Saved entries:

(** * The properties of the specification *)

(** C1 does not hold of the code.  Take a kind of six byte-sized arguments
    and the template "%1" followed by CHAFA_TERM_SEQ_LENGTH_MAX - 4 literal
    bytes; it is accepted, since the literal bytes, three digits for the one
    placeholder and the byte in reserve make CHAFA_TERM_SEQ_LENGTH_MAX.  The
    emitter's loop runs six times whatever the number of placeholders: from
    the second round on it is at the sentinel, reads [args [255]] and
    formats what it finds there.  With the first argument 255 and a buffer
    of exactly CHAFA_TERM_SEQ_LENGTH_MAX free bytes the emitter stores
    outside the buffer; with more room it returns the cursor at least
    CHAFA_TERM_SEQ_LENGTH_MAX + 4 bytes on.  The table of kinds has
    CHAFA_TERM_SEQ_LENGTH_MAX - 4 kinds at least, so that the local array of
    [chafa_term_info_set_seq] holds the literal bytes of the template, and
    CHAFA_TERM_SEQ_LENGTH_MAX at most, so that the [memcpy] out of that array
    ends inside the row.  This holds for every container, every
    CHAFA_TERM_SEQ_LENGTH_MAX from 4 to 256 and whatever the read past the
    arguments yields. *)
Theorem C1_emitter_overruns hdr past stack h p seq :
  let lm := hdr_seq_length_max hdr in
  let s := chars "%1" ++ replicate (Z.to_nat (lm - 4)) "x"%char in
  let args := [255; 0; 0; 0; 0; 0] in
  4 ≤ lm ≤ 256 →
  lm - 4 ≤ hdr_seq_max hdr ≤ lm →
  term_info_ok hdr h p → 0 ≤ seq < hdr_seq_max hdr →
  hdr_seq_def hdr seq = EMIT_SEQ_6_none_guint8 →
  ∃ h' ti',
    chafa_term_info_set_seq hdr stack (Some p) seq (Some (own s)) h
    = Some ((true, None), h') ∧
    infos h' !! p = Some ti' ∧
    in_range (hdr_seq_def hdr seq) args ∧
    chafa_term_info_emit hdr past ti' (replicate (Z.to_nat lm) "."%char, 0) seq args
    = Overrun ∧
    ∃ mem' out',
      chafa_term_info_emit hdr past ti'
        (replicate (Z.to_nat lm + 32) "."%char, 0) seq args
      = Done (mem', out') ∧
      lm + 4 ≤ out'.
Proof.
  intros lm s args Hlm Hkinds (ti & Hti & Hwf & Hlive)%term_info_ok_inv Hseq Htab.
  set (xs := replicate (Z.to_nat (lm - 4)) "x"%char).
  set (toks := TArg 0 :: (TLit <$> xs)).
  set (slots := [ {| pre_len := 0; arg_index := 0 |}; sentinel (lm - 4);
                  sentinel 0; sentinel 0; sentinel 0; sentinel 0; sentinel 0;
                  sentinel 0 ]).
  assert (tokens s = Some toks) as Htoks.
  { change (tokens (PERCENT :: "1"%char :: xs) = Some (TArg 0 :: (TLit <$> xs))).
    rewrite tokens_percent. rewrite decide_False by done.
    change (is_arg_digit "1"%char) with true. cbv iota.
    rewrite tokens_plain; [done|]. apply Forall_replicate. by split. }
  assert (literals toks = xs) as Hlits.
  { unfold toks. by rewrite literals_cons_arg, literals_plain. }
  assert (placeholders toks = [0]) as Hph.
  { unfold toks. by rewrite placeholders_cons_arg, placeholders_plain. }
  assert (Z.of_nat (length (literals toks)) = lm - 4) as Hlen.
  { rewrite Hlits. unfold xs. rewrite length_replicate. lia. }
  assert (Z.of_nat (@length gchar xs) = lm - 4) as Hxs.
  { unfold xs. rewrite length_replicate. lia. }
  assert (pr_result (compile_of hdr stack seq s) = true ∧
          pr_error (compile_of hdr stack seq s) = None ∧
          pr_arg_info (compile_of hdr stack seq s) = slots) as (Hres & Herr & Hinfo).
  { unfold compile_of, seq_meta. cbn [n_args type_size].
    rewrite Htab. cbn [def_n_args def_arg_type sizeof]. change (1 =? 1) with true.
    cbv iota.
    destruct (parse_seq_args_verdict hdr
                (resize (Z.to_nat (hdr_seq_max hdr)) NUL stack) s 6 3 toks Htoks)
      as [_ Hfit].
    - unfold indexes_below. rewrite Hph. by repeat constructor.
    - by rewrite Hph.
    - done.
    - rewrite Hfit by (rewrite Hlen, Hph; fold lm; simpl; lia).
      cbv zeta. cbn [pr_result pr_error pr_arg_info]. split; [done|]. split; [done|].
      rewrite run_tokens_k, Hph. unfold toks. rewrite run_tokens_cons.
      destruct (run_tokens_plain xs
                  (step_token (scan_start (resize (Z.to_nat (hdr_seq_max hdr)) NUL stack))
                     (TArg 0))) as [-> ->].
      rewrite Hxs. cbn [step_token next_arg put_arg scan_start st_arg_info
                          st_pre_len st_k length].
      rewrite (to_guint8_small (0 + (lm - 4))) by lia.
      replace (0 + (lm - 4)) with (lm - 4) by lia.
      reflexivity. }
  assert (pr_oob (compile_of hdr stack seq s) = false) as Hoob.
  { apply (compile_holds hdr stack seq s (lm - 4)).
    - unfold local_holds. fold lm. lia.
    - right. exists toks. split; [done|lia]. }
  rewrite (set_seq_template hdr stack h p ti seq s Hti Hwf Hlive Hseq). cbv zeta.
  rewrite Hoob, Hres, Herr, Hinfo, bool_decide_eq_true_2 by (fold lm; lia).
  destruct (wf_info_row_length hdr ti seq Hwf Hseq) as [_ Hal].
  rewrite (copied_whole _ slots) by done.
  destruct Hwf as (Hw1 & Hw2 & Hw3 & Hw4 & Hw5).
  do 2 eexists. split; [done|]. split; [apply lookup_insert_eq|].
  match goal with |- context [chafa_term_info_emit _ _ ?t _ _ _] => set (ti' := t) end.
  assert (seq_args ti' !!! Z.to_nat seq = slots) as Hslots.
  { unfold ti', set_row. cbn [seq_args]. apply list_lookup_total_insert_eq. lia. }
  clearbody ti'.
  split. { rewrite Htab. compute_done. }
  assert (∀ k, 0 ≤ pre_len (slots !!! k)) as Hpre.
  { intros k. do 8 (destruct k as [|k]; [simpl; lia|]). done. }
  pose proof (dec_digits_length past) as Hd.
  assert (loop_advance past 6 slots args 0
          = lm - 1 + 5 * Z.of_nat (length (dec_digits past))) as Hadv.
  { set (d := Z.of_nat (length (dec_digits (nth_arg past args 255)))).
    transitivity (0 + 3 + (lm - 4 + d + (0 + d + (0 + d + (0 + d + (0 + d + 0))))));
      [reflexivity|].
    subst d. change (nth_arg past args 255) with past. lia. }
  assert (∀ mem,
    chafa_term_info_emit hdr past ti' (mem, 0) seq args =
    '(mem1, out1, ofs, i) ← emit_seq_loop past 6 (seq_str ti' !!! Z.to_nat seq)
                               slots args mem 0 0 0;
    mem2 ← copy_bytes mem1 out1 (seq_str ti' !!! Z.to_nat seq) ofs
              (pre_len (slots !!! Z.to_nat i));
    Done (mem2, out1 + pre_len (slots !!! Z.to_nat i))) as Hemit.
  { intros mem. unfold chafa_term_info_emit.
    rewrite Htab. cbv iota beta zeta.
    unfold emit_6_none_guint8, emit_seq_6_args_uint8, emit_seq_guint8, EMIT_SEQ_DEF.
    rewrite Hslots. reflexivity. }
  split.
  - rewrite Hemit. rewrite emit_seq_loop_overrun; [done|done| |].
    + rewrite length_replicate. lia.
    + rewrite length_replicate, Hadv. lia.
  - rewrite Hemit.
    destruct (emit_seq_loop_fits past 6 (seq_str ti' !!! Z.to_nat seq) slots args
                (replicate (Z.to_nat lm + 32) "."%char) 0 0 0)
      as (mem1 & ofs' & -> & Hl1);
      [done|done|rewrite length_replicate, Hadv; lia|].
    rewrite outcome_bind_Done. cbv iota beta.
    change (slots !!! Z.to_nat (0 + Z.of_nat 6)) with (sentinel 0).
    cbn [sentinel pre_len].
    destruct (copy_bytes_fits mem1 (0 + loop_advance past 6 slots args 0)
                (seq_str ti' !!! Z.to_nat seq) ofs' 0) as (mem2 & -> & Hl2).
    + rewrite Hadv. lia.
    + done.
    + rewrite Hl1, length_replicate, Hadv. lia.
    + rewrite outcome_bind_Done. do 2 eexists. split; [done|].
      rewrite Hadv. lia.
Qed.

• [GOAL OF THE EXERCISE] Given the records above, restate word for word only the lines starting at the one with "[chafa_term_info_set_seq] holds the" and ending at the one with "sentinel (lm - 4);".

• [SOLUTION TO THIS EXERCISE]
    [chafa_term_info_set_seq] holds the literal bytes of the template, and
    CHAFA_TERM_SEQ_LENGTH_MAX at most, so that the [memcpy] out of that array
    ends inside the row.  This holds for every container, every
    CHAFA_TERM_SEQ_LENGTH_MAX from 4 to 256 and whatever the read past the
    arguments yields. *)
Theorem C1_emitter_overruns hdr past stack h p seq :
  let lm := hdr_seq_length_max hdr in
  let s := chars "%1" ++ replicate (Z.to_nat (lm - 4)) "x"%char in
  let args := [255; 0; 0; 0; 0; 0] in
  4 ≤ lm ≤ 256 →
  lm - 4 ≤ hdr_seq_max hdr ≤ lm →
  term_info_ok hdr h p → 0 ≤ seq < hdr_seq_max hdr →
  hdr_seq_def hdr seq = EMIT_SEQ_6_none_guint8 →
  ∃ h' ti',
    chafa_term_info_set_seq hdr stack (Some p) seq (Some (own s)) h
    = Some ((true, None), h') ∧
    infos h' !! p = Some ti' ∧
    in_range (hdr_seq_def hdr seq) args ∧
    chafa_term_info_emit hdr past ti' (replicate (Z.to_nat lm) "."%char, 0) seq args
    = Overrun ∧
    ∃ mem' out',
      chafa_term_info_emit hdr past ti'
        (replicate (Z.to_nat lm + 32) "."%char, 0) seq args
      = Done (mem', out') ∧
      lm + 4 ≤ out'.
Proof.
  intros lm s args Hlm Hkinds (ti & Hti & Hwf & Hlive)%term_info_ok_inv Hseq Htab.
  set (xs := replicate (Z.to_nat (lm - 4)) "x"%char).
  set (toks := TArg 0 :: (TLit <$> xs)).
  set (slots := [ {| pre_len := 0; arg_index := 0 |}; sentinel (lm - 4);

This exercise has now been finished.